Once you have located the line containing "Some a => Return a" in the material below, return it exactly along with each line after it through the line containing "match hay with".

[Listed records — start]

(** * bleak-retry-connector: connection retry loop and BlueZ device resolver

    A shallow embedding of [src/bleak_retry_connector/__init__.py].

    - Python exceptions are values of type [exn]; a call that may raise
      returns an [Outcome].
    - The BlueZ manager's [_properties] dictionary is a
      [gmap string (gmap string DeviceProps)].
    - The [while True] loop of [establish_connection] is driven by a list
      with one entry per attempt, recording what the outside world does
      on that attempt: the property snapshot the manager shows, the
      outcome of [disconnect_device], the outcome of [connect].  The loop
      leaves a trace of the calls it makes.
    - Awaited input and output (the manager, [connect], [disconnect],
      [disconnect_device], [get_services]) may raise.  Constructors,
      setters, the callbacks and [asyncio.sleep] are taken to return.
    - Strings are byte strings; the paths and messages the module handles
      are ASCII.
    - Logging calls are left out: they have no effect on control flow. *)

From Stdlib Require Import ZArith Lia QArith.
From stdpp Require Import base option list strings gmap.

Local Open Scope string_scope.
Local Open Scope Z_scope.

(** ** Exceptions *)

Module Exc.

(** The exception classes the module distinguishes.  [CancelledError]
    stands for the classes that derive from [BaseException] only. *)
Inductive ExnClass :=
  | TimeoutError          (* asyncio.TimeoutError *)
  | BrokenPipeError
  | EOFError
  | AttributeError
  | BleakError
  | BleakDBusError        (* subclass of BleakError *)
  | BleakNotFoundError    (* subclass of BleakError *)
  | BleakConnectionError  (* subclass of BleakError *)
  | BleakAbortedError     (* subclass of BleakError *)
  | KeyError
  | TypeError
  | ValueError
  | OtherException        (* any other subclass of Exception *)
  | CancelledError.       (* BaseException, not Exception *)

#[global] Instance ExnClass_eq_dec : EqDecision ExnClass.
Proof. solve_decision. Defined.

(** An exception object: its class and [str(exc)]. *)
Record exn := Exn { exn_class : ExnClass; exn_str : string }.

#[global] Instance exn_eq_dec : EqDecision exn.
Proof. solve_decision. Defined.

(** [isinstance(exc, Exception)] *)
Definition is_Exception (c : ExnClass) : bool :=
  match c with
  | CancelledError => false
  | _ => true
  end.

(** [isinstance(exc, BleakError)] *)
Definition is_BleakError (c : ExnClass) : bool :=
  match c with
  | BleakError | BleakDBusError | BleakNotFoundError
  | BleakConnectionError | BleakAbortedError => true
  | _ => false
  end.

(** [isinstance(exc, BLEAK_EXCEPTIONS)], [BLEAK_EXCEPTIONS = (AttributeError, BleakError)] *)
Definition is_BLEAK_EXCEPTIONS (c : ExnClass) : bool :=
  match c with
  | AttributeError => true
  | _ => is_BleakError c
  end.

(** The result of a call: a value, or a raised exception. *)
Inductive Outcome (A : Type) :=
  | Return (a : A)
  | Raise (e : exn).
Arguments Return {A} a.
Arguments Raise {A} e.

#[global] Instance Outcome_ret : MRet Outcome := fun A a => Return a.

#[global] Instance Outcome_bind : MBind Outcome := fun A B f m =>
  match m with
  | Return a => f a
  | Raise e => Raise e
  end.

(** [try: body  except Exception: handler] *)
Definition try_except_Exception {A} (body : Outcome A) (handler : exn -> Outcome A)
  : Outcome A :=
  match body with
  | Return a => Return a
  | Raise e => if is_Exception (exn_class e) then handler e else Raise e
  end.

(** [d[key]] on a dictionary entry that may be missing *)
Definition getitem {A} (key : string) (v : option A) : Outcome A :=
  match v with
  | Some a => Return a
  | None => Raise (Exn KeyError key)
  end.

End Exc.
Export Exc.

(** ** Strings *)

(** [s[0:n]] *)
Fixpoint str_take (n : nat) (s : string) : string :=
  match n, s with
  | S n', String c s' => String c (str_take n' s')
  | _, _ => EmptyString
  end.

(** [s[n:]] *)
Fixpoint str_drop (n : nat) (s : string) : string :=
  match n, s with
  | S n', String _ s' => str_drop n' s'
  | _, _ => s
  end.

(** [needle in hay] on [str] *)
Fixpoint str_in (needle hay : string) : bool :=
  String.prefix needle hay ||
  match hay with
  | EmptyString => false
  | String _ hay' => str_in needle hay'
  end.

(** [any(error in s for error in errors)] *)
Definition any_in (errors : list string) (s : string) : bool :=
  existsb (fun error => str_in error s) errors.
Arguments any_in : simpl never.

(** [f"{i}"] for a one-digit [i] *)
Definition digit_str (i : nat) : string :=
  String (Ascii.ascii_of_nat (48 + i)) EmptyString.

[Listed records — finish]

*Task answer:*
  | Some a => Return a
  | None => Raise (Exn KeyError key)
  end.

End Exc.
Export Exc.

(** ** Strings *)

(** [s[0:n]] *)
Fixpoint str_take (n : nat) (s : string) : string :=
  match n, s with
  | S n', String c s' => String c (str_take n' s')
  | _, _ => EmptyString
  end.

(** [s[n:]] *)
Fixpoint str_drop (n : nat) (s : string) : string :=
  match n, s with
  | S n', String _ s' => str_drop n' s'
  | _, _ => s
  end.

(** [needle in hay] on [str] *)
Fixpoint str_in (needle hay : string) : bool :=
  String.prefix needle hay ||
  match hay with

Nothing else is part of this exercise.